## Problem description:
Restate word for word the lines from the one containing "Inductive holesFinderState : Type" through the end of the listing below, with both ends included.

····················

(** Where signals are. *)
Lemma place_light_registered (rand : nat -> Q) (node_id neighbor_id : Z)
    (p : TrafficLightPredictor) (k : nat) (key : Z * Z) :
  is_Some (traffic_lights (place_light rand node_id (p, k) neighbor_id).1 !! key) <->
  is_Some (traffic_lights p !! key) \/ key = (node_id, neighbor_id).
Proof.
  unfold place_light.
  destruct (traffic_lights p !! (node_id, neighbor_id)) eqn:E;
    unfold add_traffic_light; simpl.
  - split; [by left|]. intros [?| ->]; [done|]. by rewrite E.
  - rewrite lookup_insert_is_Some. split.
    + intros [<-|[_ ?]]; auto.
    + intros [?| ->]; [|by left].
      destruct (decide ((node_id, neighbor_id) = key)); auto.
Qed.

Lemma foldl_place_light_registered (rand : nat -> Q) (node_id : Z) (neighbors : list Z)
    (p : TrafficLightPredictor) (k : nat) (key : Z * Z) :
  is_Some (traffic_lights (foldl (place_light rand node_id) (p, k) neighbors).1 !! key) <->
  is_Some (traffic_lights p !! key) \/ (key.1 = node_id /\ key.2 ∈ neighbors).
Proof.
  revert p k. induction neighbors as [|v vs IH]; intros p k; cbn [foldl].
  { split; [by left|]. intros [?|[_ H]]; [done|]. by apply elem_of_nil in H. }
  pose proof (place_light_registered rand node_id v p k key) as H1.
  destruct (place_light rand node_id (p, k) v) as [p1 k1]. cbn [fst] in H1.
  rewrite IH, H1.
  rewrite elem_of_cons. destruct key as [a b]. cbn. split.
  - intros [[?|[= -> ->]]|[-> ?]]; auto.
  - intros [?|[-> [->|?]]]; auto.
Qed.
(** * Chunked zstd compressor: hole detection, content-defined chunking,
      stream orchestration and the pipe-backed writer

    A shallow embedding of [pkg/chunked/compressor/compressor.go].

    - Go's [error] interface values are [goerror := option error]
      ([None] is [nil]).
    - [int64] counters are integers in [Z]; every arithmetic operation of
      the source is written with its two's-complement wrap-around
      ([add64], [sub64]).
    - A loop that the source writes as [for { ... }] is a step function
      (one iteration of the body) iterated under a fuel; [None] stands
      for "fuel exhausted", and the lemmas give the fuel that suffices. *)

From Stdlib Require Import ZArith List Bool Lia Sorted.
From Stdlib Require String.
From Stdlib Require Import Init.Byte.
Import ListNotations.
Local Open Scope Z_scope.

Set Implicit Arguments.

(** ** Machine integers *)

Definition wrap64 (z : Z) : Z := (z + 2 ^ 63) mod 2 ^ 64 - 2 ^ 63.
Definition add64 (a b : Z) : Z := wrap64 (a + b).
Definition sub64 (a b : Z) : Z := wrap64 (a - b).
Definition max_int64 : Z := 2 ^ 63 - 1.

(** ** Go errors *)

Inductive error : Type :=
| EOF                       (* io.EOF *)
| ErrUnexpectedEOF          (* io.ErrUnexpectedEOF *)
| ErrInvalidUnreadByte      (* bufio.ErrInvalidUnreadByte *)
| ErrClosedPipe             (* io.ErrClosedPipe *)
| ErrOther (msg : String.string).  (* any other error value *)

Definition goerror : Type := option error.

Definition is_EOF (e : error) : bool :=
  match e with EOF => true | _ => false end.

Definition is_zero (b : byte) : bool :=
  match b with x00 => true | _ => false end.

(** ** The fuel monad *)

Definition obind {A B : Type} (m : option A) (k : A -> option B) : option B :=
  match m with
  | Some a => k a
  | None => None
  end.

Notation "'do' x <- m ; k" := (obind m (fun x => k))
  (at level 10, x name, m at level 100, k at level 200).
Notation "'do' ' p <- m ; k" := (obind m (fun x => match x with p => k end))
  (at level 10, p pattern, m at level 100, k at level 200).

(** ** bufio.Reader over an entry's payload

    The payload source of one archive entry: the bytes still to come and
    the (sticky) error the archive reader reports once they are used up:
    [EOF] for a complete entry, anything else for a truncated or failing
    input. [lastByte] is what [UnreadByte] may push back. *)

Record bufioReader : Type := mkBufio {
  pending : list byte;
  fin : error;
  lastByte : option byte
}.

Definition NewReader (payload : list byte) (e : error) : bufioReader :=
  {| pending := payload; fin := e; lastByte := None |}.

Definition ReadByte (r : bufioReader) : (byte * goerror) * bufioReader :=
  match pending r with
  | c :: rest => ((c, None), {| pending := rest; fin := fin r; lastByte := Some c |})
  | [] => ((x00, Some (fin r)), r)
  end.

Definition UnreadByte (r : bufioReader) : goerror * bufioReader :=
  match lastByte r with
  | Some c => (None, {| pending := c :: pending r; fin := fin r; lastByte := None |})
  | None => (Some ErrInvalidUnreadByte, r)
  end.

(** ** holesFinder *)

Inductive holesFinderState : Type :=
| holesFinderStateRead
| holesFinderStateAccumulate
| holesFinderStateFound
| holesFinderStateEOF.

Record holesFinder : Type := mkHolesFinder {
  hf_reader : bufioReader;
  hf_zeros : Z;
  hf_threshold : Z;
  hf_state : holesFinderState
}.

····················

## Result for this task:
Inductive holesFinderState : Type :=
| holesFinderStateRead
| holesFinderStateAccumulate
| holesFinderStateFound
| holesFinderStateEOF.

Record holesFinder : Type := mkHolesFinder {
  hf_reader : bufioReader;
  hf_zeros : Z;
  hf_threshold : Z;
  hf_state : holesFinderState
}.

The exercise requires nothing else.